*** Opening Dataset content ***
(** * The match lifecycle coordinator of [gameapp/match_objects/match.py]

    A shallow embedding of the class [Match]: its fields become a record,
    its methods become computations in a small monad that threads the
    session, may raise a Python exception, and collects the calls made to
    the collaborators (socket gateway, ORM, statistics service, registry,
    runner, timer) in the order the code makes them. *)

From Stdlib Require Import ZArith List String Bool Lia.
Import ListNotations.
Open Scope string_scope.
Open Scope list_scope.
Open Scope Z_scope.

(** ** Data model *)

(** [class MatchStage(enum.Enum)]. *)
Inductive MatchStage := NOT_STARTED | WAITING | MATCH | FINISHED.

(** The [value] of each member of the enumeration. *)
Definition stage_value (st : MatchStage) : Z :=
  match st with
  | NOT_STARTED => 0
  | WAITING => 1
  | MATCH => 2
  | FINISHED => 3
  end.

Definition stage_eqb (a b : MatchStage) : bool := stage_value a =? stage_value b.

(** [MatchUser]: the typed dict with keys ["id"], ["sid"] and ["is_ai"]. *)
Record MatchUser := mkUser { uid : Z; sid : string; is_ai : bool }.

(** [TempMatchRoom] and [TempMatch]: the fields of the ORM rows that
    [match.py] reads. *)
Record TempMatchRoom := mkRoom { room_id : Z; room_name_of : string }.

#[warnings="-register-all"]
Inductive TempMatch :=
  mkTempMatch (id : Z) (room : TempMatchRoom)
              (winner : option TempMatch) (start : option Z).

Definition match_id (m : TempMatch) : Z :=
  let 'mkTempMatch i _ _ _ := m in i.
Definition match_room (m : TempMatch) : TempMatchRoom :=
  let 'mkTempMatch _ r _ _ := m in r.
Definition winner_match (m : TempMatch) : option TempMatch :=
  let 'mkTempMatch _ _ w _ := m in w.
Definition start_at (m : TempMatch) : option Z :=
  let 'mkTempMatch _ _ _ s := m in s.

(** Modelled from the spec: [MatchProcess] (process.py is not among the
    sources) exposes [start], [stop] and [get_scores].  The handle records
    what the coordinator built it from and whether it has been started and
    not stopped; its scores live in the runner's own thread and are read
    through [get_scores] of [Env]. *)
Record MatchProcess := mkProcess { proc_with_ai : bool; proc_running : bool }.

(** Modelled from the spec: [WaitingProcess] (timeout.py is not among the
    sources) is a cancellable one-shot delay; [start] arms it and [stop]
    cancels a pending fire with no further effect. *)
Record WaitingProcess := mkWaiting { armed : bool }.

Inductive Field := FStage | FUsers | FOnline | FMatchProcess | FWaitingProcess.
Inductive Access := Rd (f : Field) | Wr (f : Field).

(** The attributes of a [Match] object.  [lock] is the state of
    [threading.Lock()]; [unguarded] is a ghost field that records every read
    or write of [stage], [users], [online], [match_process] or
    [waiting_process] made while the lock is not held. *)
Record Match := mkMatch {
  stage : MatchStage;
  match_ : TempMatch;
  room_name : string;
  is_with_ai : bool;
  users : list MatchUser;
  online : list bool;
  match_process : option MatchProcess;
  waiting_process : WaitingProcess;
  lock : bool;
  unguarded : list Access
}.

(** What a method reads from outside the object during one call: the
    constant [AI_ID] of [matchuser], the clock [now()], whether the response
    of [post] is [ok], and what [match_process.get_scores()] returns. *)
Record Env := mkEnv { AI_ID : Z; now : Z; post_ok : bool; get_scores : Z * Z }.

Inductive LogLevel := Info | Error.

(** The body of the POST to [USER_URL/_internal/dashboard].  Times are
    abstract instants; [play_time] is their difference. *)
Record Dashboard := mkDashboard {
  player1_id : Z; player1_score : Z;
  player2_id : Z; player2_score : Z;
  winner_id : Z; match_date : Z; play_time : Z
}.

Inductive Paddle := paddle1 | paddle2.

(** Calls to the collaborators, one constructor per call site kind. *)
Inductive Effect :=
| Log (lvl : LogLevel) (msg : string)
| EmitInit (paddleId : Paddle) (to : string)
| EnterRoom (s : string) (room : string)
| EmitGameOver (w : Paddle) (p1 p2 : Z) (room : string)
| SioDisconnect (s : string)
| Post (body : Dashboard)
| DeleteRoomUser (user_id : Z) (temp_match_room_id : Z)
| DeleteRoomUsersOf (user_id : Z)
| DeleteRoom (name : string)
| CreateMatchUser (user_id : Z) (temp_match_id : Z)
| MatchDecided (user : MatchUser) (next : TempMatch)
| DeleteMatchId (id : Z)
| TimerStart | TimerStop
| RunnerStart | RunnerStop.

Definition is_log (e : Effect) : bool :=
  match e with Log _ _ => true | _ => false end.

(** The calls that are not log lines. *)
Definition calls (t : list Effect) : list Effect :=
  filter (fun e => negb (is_log e)) t.

(** ** Python list indexing *)

(** The element at a non-negative position, counting from the head. *)
Fixpoint nth_z {A} (l : list A) (i : Z) : option A :=
  match l with
  | [] => None
  | x :: rest => if i =? 0 then Some x else nth_z rest (i - 1)
  end.

Fixpoint set_z {A} (l : list A) (i : Z) (v : A) : list A :=
  match l with
  | [] => []
  | x :: rest => if i =? 0 then v :: rest else x :: set_z rest (i - 1) v
  end.

(** [l[i]] for a Python int [i]: negative indices count from the end, and
    an index outside [-len, len) raises [IndexError] (here [None]). *)
Definition py_index {A} (l : list A) (i : Z) : option A :=
  let n := Z.of_nat (List.length l) in
  if (0 <=? i) && (i <? n) then nth_z l i
  else if (- n <=? i) && (i <? 0) then nth_z l (i + n)
  else None.

(** [l[i] = v]. *)
Definition py_setitem {A} (l : list A) (i : Z) (v : A) : option (list A) :=
  let n := Z.of_nat (List.length l) in
  if (0 <=? i) && (i <? n) then Some (set_z l i v)
  else if (- n <=? i) && (i <? 0) then Some (set_z l (i + n) v)
  else None.

(** ** The monad of a method call *)

Inductive Exn := IndexError | AssertionError | AttributeError.

(** A call returns, raises, or blocks for ever on a lock already held. *)
Inductive Outcome (A : Type) :=
| Ret (a : A)
| Raise (e : Exn)
| Blocked.
Arguments Ret {A} a.
Arguments Raise {A} e.
Arguments Blocked {A}.

Definition M (A : Type) : Type := Match -> Outcome A * Match * list Effect.

Definition ret {A} (a : A) : M A := fun s => (Ret a, s, []).

Definition bind {A B} (m : M A) (f : A -> M B) : M B :=
  fun s =>
    match m s with
    | (Ret a, s1, t1) => let '(o, s2, t2) := f a s1 in (o, s2, t1 ++ t2)
    | (Raise e, s1, t1) => (Raise e, s1, t1)
    | (Blocked, s1, t1) => (Blocked, s1, t1)
    end.

Notation "x <- m ;; k" := (bind m (fun x => k))
  (at level 61, m at next level, right associativity).
Notation "m ;; k" := (bind m (fun _ => k))
  (at level 61, right associativity).

Definition raise {A} (e : Exn) : M A := fun s => (Raise e, s, []).
Definition effect (e : Effect) : M unit := fun s => (Ret tt, s, [e]).
Definition log (lvl : LogLevel) (msg : string) : M unit := effect (Log lvl msg).

Definition lift_index {A} (o : option A) : M A :=
  match o with Some a => ret a | None => raise IndexError end.

(** *** Field access *)

Definition set_stage (v : MatchStage) (s : Match) : Match :=
  mkMatch v (match_ s) (room_name s) (is_with_ai s) (users s) (online s)
          (match_process s) (waiting_process s) (lock s) (unguarded s).
Definition set_users (v : list MatchUser) (s : Match) : Match :=
  mkMatch (stage s) (match_ s) (room_name s) (is_with_ai s) v (online s)
          (match_process s) (waiting_process s) (lock s) (unguarded s).
Definition set_online (v : list bool) (s : Match) : Match :=
  mkMatch (stage s) (match_ s) (room_name s) (is_with_ai s) (users s) v
          (match_process s) (waiting_process s) (lock s) (unguarded s).
Definition set_match_process (v : option MatchProcess) (s : Match) : Match :=
  mkMatch (stage s) (match_ s) (room_name s) (is_with_ai s) (users s) (online s)
          v (waiting_process s) (lock s) (unguarded s).
Definition set_waiting_process (v : WaitingProcess) (s : Match) : Match :=
  mkMatch (stage s) (match_ s) (room_name s) (is_with_ai s) (users s) (online s)
          (match_process s) v (lock s) (unguarded s).
Definition set_lock (v : bool) (s : Match) : Match :=
  mkMatch (stage s) (match_ s) (room_name s) (is_with_ai s) (users s) (online s)
          (match_process s) (waiting_process s) v (unguarded s).
Definition set_unguarded (v : list Access) (s : Match) : Match :=
  mkMatch (stage s) (match_ s) (room_name s) (is_with_ai s) (users s) (online s)
          (match_process s) (waiting_process s) (lock s) v.

(** Record an access made without the lock. *)
Definition touch (a : Access) (s : Match) : Match :=
  if lock s then s else set_unguarded (unguarded s ++ [a]) s.

Definition rd {A} (f : Field) (proj : Match -> A) : M A :=
  fun s => (Ret (proj s), touch (Rd f) s, []).
Definition wr (f : Field) (upd : Match -> Match) : M unit :=
  fun s => (Ret tt, upd (touch (Wr f) s), []).

(** Immutable attributes ([match], [room_name], [is_with_ai]). *)
Definition attr {A} (proj : Match -> A) : M A := fun s => (Ret (proj s), s, []).

(** [with self.lock: body]: the lock is released however the body ends. *)
Definition with_lock {A} (body : M A) : M A :=
  fun s =>
    if lock s then (Blocked, s, [])
    else let '(o, s1, t) := body (set_lock true s) in (o, set_lock false s1, t).

(** ** The methods of [Match] *)

Definition len {A} (l : list A) : Z := Z.of_nat (List.length l).

(** [Match.__init__]; [get_match_name] comes from [gameapp.utils]. *)
Definition Match_init (get_match_name : TempMatch -> string)
    (m : TempMatch) (with_ai : bool) : Match :=
  mkMatch NOT_STARTED m (get_match_name m) with_ai [] [] None
          (mkWaiting false) false [].

(** [self.waiting_process.start()] and [self.waiting_process.stop()]. *)
Definition waiting_start : M unit :=
  wr FWaitingProcess (set_waiting_process (mkWaiting true)) ;;
  effect TimerStart.

Definition waiting_stop : M unit :=
  wr FWaitingProcess (set_waiting_process (mkWaiting false)) ;;
  effect TimerStop.

(** [self.match_process.start()] and [self.match_process.stop()]. *)
Definition process_switch (on : bool) (e : Effect) : M unit :=
  mp <- rd FMatchProcess match_process ;;
  match mp with
  | Some p =>
      wr FMatchProcess (set_match_process (Some (mkProcess (proc_with_ai p) on))) ;;
      effect e
  | None => raise AttributeError
  end.

Definition process_start : M unit := process_switch true RunnerStart.
Definition process_stop : M unit := process_switch false RunnerStop.

Definition set_stage_waiting : M unit :=
  wr FStage (set_stage WAITING) ;;
  waiting_start.

Definition set_stage_match : M unit :=
  wr FStage (set_stage MATCH) ;;
  w <- attr is_with_ai ;;
  wr FMatchProcess (set_match_process (Some (mkProcess w false))) ;;
  process_start.

Fixpoint find_idx (us : list MatchUser) (id : Z) (i : Z) : Z :=
  match us with
  | [] => -1
  | u :: rest => if uid u =? id then i else find_idx rest id (i + 1)
  end.

Definition get_user_idx (user : MatchUser) : M Z :=
  us <- rd FUsers users ;;
  ret (find_idx us (uid user) 0).

(** [self.users[i]] and [self.online[i]]. *)
Definition users_at (i : Z) : M MatchUser :=
  us <- rd FUsers users ;; lift_index (py_index us i).

Definition online_at (i : Z) : M bool :=
  on <- rd FOnline online ;; lift_index (py_index on i).

Definition set_lose (loser_idx : Z) : M unit :=
  loser <- users_at loser_idx ;;
  m <- attr match_ ;;
  effect (DeleteRoomUser (uid loser) (room_id (match_room m))) ;;
  wr FStage (set_stage FINISHED).

Definition paddle_of (idx : Z) : Paddle :=
  if idx =? 0 then paddle1 else paddle2.

Definition set_win (E : Env) (winner_idx : Z) : M unit :=
  let end_at := now E in
  winner <- users_at winner_idx ;;
  loser <- users_at (1 - winner_idx) ;;
  m <- attr match_ ;;
  log Info "winner match" ;;
  mp <- rd FMatchProcess match_process ;;
  let scores := match mp with Some _ => get_scores E | None => (0, 0) end in
  u0 <- users_at 0 ;;
  u1 <- users_at 1 ;;
  let json_obj :=
    mkDashboard (uid u0) (fst scores) (uid u1) (snd scores) (uid winner)
      (match start_at m with Some t => t | None => end_at end)
      (match start_at m with Some t => end_at - t | None => 0 end) in
  room <- attr room_name ;;
  effect (EmitGameOver (paddle_of winner_idx) (fst scores) (snd scores) room) ;;
  effect (Post json_obj) ;;
  (if post_ok E then ret tt else log Error "resp is not ok") ;;
  match winner_match m with
  | Some next =>
      log Info "winner match id" ;;
      effect (CreateMatchUser (uid winner) (match_id next)) ;;
      effect (MatchDecided winner next)
  | None =>
      log Info "deleting winner id" ;;
      effect (DeleteRoomUsersOf (uid winner)) ;;
      log Info "Deleting match room name" ;;
      effect (DeleteRoom (room_name_of (match_room m)))
  end ;;
  effect (DeleteMatchId (match_id m)) ;;
  wr FStage (set_stage FINISHED).
(** * Task-management API: ownership-scoped CRUD, status transitions,
      filters, statistics and the password-reset request.

    A shallow embedding of [apps/tasks] (models, serializers, filters,
    views, permissions) and of the password-reset request and the
    profile image upload of [apps/accounts], followed by the properties
    of these operations.

    Conventions of the embedding.
    - A Python [str] is a [string] whose characters are code points below
      256; [isspace], [lower] and [upper] follow Python on that range.
    - A [date] is its proleptic Gregorian ordinal, an integer; [today] is an
      explicit argument wherever the source calls [date.today()].
    - A UUID primary key is an opaque number; the value drawn by
      [uuid.uuid4] on creation is an argument of the creating operation.
    - A database table is the list of its rows; a queryset is a list of
      rows.  The rows of [Database.t] carry neither an order nor the
      timestamp columns: the columns [created_at] and [updated_at] of
      the task table, the save that sets them and the default ordering
      of the task list are in [TaskTimestamps], beside the table.
    - Request bodies and query parameters are held as the field classes
      of the framework hand them over.  A text that does not parse as
      the type of its field (a UUID, a date), or that contains a NUL
      character, is answered 400 by these classes before the code of
      the repository runs; such requests are not represented.
    - Exceptions are values of type [Exc] and fallible code returns
      [result A], i.e. [Exc + A]. *)

From Stdlib Require Import ZArith Ascii String List Permutation Sorted Bool Lia.
From stdpp Require Import base gmap strings list.
Import ListNotations.
(** * Retrieval layer of the knowledge manager (knowledge/rag_manager.py)

    A shallow embedding of [EmbeddingCache] and [RAGManager]: the
    embedding cache with its batched durable writes, the three search
    strategies, their fusion, and the exact/related lookups.

    Conventions.
    - A Python [str] is a Rocq [string] of ASCII characters (for such
      text the UTF-8 encoding is the byte sequence itself).
    - A Python [int] is a [Z]; a Python [float] is an IEEE-754 binary64
      value, written as a [spec_float] and computed with the binary64
      operations of [SpecFloat].
    - A Python exception is a value [Raise e] of the [result] monad;
      [try ... except Exception] is a match on it.
    - [self] is passed and returned explicitly wherever a method can
      assign one of its attributes.
    - [list.sort] on float keys is the stable sort where no key is NaN;
      what it leaves when a key is NaN is taken from the environment. *)

From Stdlib Require Import ZArith List String Ascii Sorted Permutation Lia.
From Stdlib Require Import Floats.SpecFloat.
From stdpp Require Import gmap strings list fin_maps.
(** What [format_output] returns holds no '%' when nothing it is built
    from does. *)
Lemma format_output_free (SUPPRESS_ERRORS : bool) pieces artist title
  max_artist_length max_title_length max_length trunc out :
  well_formed pieces = true ->
  free_of percent artist = true ->
  free_of percent title = true ->
  free_of percent trunc = true ->
  format_output SUPPRESS_ERRORS (Some artist) (Some title)
    max_artist_length max_title_length max_length (template_of pieces) trunc
  = Returned out ->
  free_of percent out = true.
Proof.
  intros Hwf Ha Ht Hm. unfold format_output.
  destruct (format_branch artist title max_length (template_of pieces)).
  - intros [= <-]. reflexivity.
  - unfold format_truncating.
    destruct (str_trunc title max_title_length trunc) as [tt|] eqn:Ett;
      destruct (str_trunc artist max_artist_length trunc) as [ta|] eqn:Eta;
      destruct SUPPRESS_ERRORS; try discriminate; cbv zeta.
    all: pose proof (str_trunc_free _ _ _ _ Eta Ha Hm) as Hta.
    all: pose proof (str_trunc_free _ _ _ _ Ett Ht Hm) as Htt.
    all: fold (substitute_tokens (template_of pieces) ta tt).
    all: rewrite substitute_tokens_renders by assumption.
    all: destruct (str_trunc _ max_length trunc) as [o|] eqn:Eo;
           [|discriminate].
    all: intros [= <-]; apply (str_trunc_free _ _ _ _ Eo); [|assumption].
    all: now apply well_formed_text_free.
  - unfold format_plain. cbv zeta.
    fold (substitute_tokens (template_of pieces) artist title).
    rewrite substitute_tokens_renders by assumption.
    intros [= <-]. now apply well_formed_text_free.
Qed.
(** [m] at index [j] is the first maximum of [xs]: nothing in [xs]
    exceeds it and everything before it is strictly smaller. *)
Definition first_max (xs : list float) (j : nat) (m : float) : Prop :=
  xs !! j = Some m
  ∧ (∀ k x, xs !! k = Some x → (x <=? m)%float = true)
  ∧ (∀ k x, (k < j)%nat → xs !! k = Some x → (x <? m)%float = true).

End Torch.

(** ** Reference data *)

(** One record of [data/translations.json]; the key [alternatives] may
    be absent. *)
Record Entry := {
  japanese : str;
  english : str;
  alternatives : option (list str);
}.

(** [entry.get("alternatives", [])] *)
Definition get_alternatives (e : Entry) : list str :=
  default [] (alternatives e).

(** [{entry["japanese"]: entry for entry in translations}]: the entries
    are stored one after the other, in file order. *)
Definition japanese_to_entry (translations : list Entry) : gmap str Entry :=
  foldl (λ d entry, <[japanese entry := entry]> d) ∅ translations.

(** ** Session state, spreadsheet and messages *)

(** [THRESHOLD = 0.80], the passing score. *)
#[warnings="-inexact-float"]
Definition THRESHOLD : float := 0.80%float.

Record SessionState := {
  last_score : option float;
  last_variant : option str;
  scores : list float;
  attempted_questions : Z;
}.

(** The state a fresh session is initialised with. *)
Definition initial_state : SessionState :=
  {| last_score := None; last_variant := None;
     scores := []; attempted_questions := 0 |}.

(** The two states of the session: a score is cached by a try and not
    yet consumed by a submit, or none is. *)
Inductive Phase := Idle | Scored.

Definition phase (st : SessionState) : Phase :=
  match last_score st with
  | None => Idle
  | Some _ => Scored
  end.

(** One appended row of the spreadsheet. *)
Record Row := {
  row_timestamp : str;
  row_name : str;
  row_number : str;
  row_average : str;
  row_pass_fail : str;
  row_questions : Z;
}.

(** The session state together with the spreadsheet: [None] when
    [get_gsheet] returned [None], otherwise the rows appended so far. *)
Record World := {
  session : SessionState;
  sheet : option (list Row);
}.

(** What a run displays. [Uncaught] is an exception that escapes the
    script. *)
Inductive Msg :=
| Warning (text : str)
| Success (text : str)
| Error (text : str)
| Markdown (text : str)
| Uncaught.

(** A run labels the attempt as passing when it displays a success box. *)
Definition is_success (m : Msg) : bool :=
  match m with
  | Success _ => true
  | _ => false
  end.

Definition labelled_passing (msgs : list Msg) : bool := existsb is_success msgs.

Inductive Button := NoClick | TryClick | SubmitClick | FinishClick.

#[global] Instance Button_eq_dec : EqDecision Button.
Proof. solve_decision. Defined.

(** The widget values of one run, the clock reading and, for a run that
    reaches [append_row], the text of the exception it raises if any. *)
Record Event := {
  button : Button;
  student_name : str;
  student_number : str;
  selected_japanese : str;
  user_input : str;
  now : str;
  append_error : option str;
}.

(** ** The script *)

Section Script.

(** The embedding model and the cosine similarity of two embeddings. *)
Context {Tensor : Type}.
Variable embed : str → Tensor.
Variable cos_sim : Tensor → Tensor → float.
*** Closing Dataset content ***
(What needs to be done)
Above are some lines. Repeat exactly, and only, those from the line that has "(match start_at m with Some t => end_at" through the line that has "effect (CreateMatchUser (uid".

(Solution)
      (match start_at m with Some t => end_at - t | None => 0 end) in
  room <- attr room_name ;;
  effect (EmitGameOver (paddle_of winner_idx) (fst scores) (snd scores) room) ;;
  effect (Post json_obj) ;;
  (if post_ok E then ret tt else log Error "resp is not ok") ;;
  match winner_match m with
  | Some next =>
      log Info "winner match id" ;;
      effect (CreateMatchUser (uid winner) (match_id next)) ;;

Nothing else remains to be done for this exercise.